Consequences…or Not: Michael Phelps and others
The sports world has brought the word ‘consequences’ to the fore front of our vocabulary and the title of lead stories in every talk show and news show we watch. Michael Phelps is just the last in a long line of of figures who were given a gift from God in the form of an extra-ordinary ability to perform and lost their way as a role model. Charles Barkley said he didn’t want to be a role model. Hey, he signed an NBA contract for mega bucks and chose to live in the light of notoriety. Roger Clemens, Barry Bonds, Marian Jones, and now Alex Rodriguez seem to have thought that they did not have enough talent or could work hard enough or trust God enough to succeed to the level to which they aspired.
Children must be taught when they are very young that there are consequences to their actions. If when they are six, a child learns that when he lies to a parent there is a consequence then maybe when they are sixteen they will know that there is a consequence for staying out past curfew. As a parent the consequence may impact my life as I may have to cancel a night out or a weekend away because the child broke the rules and must forfeit that piece of fun and stay home.

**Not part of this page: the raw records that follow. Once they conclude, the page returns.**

(** X25.  For a target that is a file, when the arguments are accepted
    and the scan and the search succeed, [main] returns and prints, after
    what the search wrote, the output for its matches.  In text form
    that is a summary line, and, when there is a match, the line
    [Importers:] and then the source file of every match in order, two
    spaces before each: the number of the summary is the number of
    matching import statements, and a file with two of them is listed
    twice. *)
Theorem main_reports_matches (rt : Runtime) (js : Output.Stringify)
    (parseArguments : Process CliOptions.t) (options : CliOptions.t)
    (out : list Printed) (fileInfo : Stat) (files : list string)
    (importers : list ResolvedImport.t) (log : list LogEntry) :
  parseArguments = (Done options, out) ->
  fst (Cli.validateArguments rt options) = Done tt ->
  stat rt (CliOptions.target options) = Normal fileInfo ->
  isDir fileInfo = false ->
  Scanner.scan rt (CliOptions.root options) (Cli.scannerOptions options)
  = Normal files ->
  Matcher.findImporters (host rt) (CliOptions.target options) files
    (CliOptions.root options) = (Normal importers, log) ->
  let lines := Output.formatOutput js (Cli.importerResult options importers)
                 (CliOptions.json options) in
  Cli.main rt js parseArguments
  = (Done tt, out ++ map Diagnostic log ++ map StdOut lines) /\
  (CliOptions.json options = false ->
   length lines = (if (length importers =? 0)%nat then 1 else length importers + 2) /\
   map (JsString.slice 2) (skipn 2 lines)
   = map ResolvedImport.sourceFile importers).
Proof.
  intros -> Hvalid Hstat Hdir Hscan Hfind lines. split.
  - pose proof (validateArguments_shape rt options) as Hshape.
    unfold Cli.main. cbn [Cli.andThen]. unfold Cli.search.
    destruct (Cli.validateArguments rt options) as [[[] | e' | code] out'];
      try discriminate.
    cbn [Cli.andThen] in Hshape |- *. subst out'.
    rewrite Hstat. cbn [Cli.ofCompletion Cli.andThen]. rewrite Hscan.
    cbn [Cli.ofCompletion Cli.andThen]. rewrite Hdir, Hfind. fold lines.
    cbn [Cli.ofM Cli.consoleLog Cli.catch Cli.andThen app]. reflexivity.
  - intros Hjson. unfold lines, Output.formatOutput, Cli.importerResult.
    rewrite Hjson.
    pose proof (formatText_lines (CliOptions.target options) (CliOptions.root options)
                  (map ResolvedImport.sourceFile importers)) as Hlines.
    cbv zeta in Hlines. cbv zeta. rewrite !length_map in Hlines.
    rewrite !length_map. exact Hlines.
Qed.

(** [twice.ts] imports the target in two statements. *)
Lemma main_reports_matches_witness :
  Cli.main Scenario.twice Scenario.noJson
    (Done (Scenario.options "/r/button.tsx" "/r"), [])
  = (Done tt,
     [StdOut ("2 files import " +++ Output.inQuotes "/r/button.tsx" +++ ":");
      StdOut "Importers:"; StdOut "  /r/twice.ts"; StdOut "  /r/twice.ts"]).
Proof.
  exact (proj1 (main_reports_matches Scenario.twice Scenario.noJson
                  (Done (Scenario.options "/r/button.tsx" "/r"), [])
                  (Scenario.options "/r/button.tsx" "/r") []
                  (mkStat true false None)
                  ["/r/button.tsx"; "/r/lib/util.ts"; "/r/twice.ts"]
                  [ResolvedImport.mk "/r/twice.ts" "./button.tsx" "/r/button.tsx" 1;
                   ResolvedImport.mk "/r/twice.ts" "./button.tsx" "/r/button.tsx" 3]
                  [] eq_refl eq_refl eq_refl eq_refl eq_refl eq_refl)).
Defined.

(** X26.  [main] lets no error out and claims no success it has not
    had: a run ends either by returning or by an exit, the exit code of
    a failure is 1 unless the parsing of the arguments chose another,
    and the run returns only when the arguments were parsed and accepted,
    the target could be inspected, the scan returned its files and the
    search, for a file or for a directory, returned its result. *)
Theorem main_outcomes (rt : Runtime) (js : Output.Stringify)
    (parseArguments : Process CliOptions.t) :
  (forall e, fst (Cli.main rt js parseArguments) <> Raised e) /\
  (forall code, fst (Cli.main rt js parseArguments) = Exited code ->
     code = 1 \/ fst parseArguments = Exited code) /\
  (fst (Cli.main rt js parseArguments) = Done tt ->
   exists options out fileInfo files,
     parseArguments = (Done options, out) /\
     fst (Cli.validateArguments rt options) = Done tt /\
     stat rt (CliOptions.target options) = Normal fileInfo /\
     Scanner.scan rt (CliOptions.root options) (Cli.scannerOptions options)
     = Normal files /\
     if isDir fileInfo
     then exists result,
            fst (Matcher.findDirectoryImporters (host rt) (CliOptions.target options)
                   files (CliOptions.root options)) = Normal result
     else exists importers,
            fst (Matcher.findImporters (host rt) (CliOptions.target options)
                   files (CliOptions.root options)) = Normal importers).
Proof.
  unfold Cli.main.
  destruct parseArguments as [[options | e | code] out]; cbn [Cli.andThen Cli.catch fst].
  2: { repeat split; try discriminate. intros code [= <-]. now left. }
  2: { repeat split; try discriminate. intros code' [= <-]. now right. }
  pose proof (validateArguments_shape rt options) as Hshape.
  unfold Cli.search.
  destruct (Cli.validateArguments rt options) as [[[] | e | code] out1] eqn:Hvalid;
    cbn [Cli.andThen Cli.catch fst] in Hshape |- *.
  2: { repeat split; try discriminate. intros code [= <-]. now left. }
  2: { subst code. repeat split; try discriminate. intros code [= <-]. now left. }
  destruct (stat rt (CliOptions.target options)) as [fileInfo | e] eqn:Hstat;
    cbn [Cli.ofCompletion Cli.andThen Cli.catch fst].
  2: { repeat split; try discriminate. intros code [= <-]. now left. }
  destruct (Scanner.scan rt (CliOptions.root options) (Cli.scannerOptions options))
    as [files | e] eqn:Hscan; cbn [Cli.ofCompletion Cli.andThen Cli.catch fst].
  2: { repeat split; try discriminate. intros code [= <-]. now left. }
  destruct (isDir fileInfo) eqn:Hdir.
  - destruct (Matcher.findDirectoryImporters (host rt) (CliOptions.target options)
                files (CliOptions.root options)) as [[result | e] log] eqn:Hfind;
      cbn [Cli.ofM Cli.consoleLog Cli.andThen Cli.catch fst].
    + repeat split; try discriminate. intros _.
      exists options, out, fileInfo, files. rewrite Hdir.
      split; [reflexivity |]. split; [now rewrite Hvalid |].
      split; [exact Hstat |]. split; [exact Hscan |].
      exists result. now rewrite Hfind.
    + repeat split; try discriminate. intros code [= <-]. now left.
  - destruct (Matcher.findImporters (host rt) (CliOptions.target options)
                files (CliOptions.root options)) as [[importers | e] log] eqn:Hfind;
      cbn [Cli.ofM Cli.consoleLog Cli.andThen Cli.catch fst].
    + repeat split; try discriminate. intros _.
      exists options, out, fileInfo, files. rewrite Hdir.
      split; [reflexivity |]. split; [now rewrite Hvalid |].
      split; [exact Hstat |]. split; [exact Hscan |].
      exists importers. now rewrite Hfind.
    + repeat split; try discriminate. intros code [= <-]. now left.
Qed.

It is also teaching a child what is right and wrong. There are not special people who do not have to adhere to the same standards as others. There is no rarefied air or society that famous people breath or or to which they live while the rest of us slug along in the real mud. And I’m sorry but just saying, “I’m sorry” is not sufficient although when from the heart it is a good start.
Michael Phelps made a ‘duh’ error in judgment and losing commercial contracts and being suspended from swimming for three months seems a reasonable consequence. Now…let’s move on.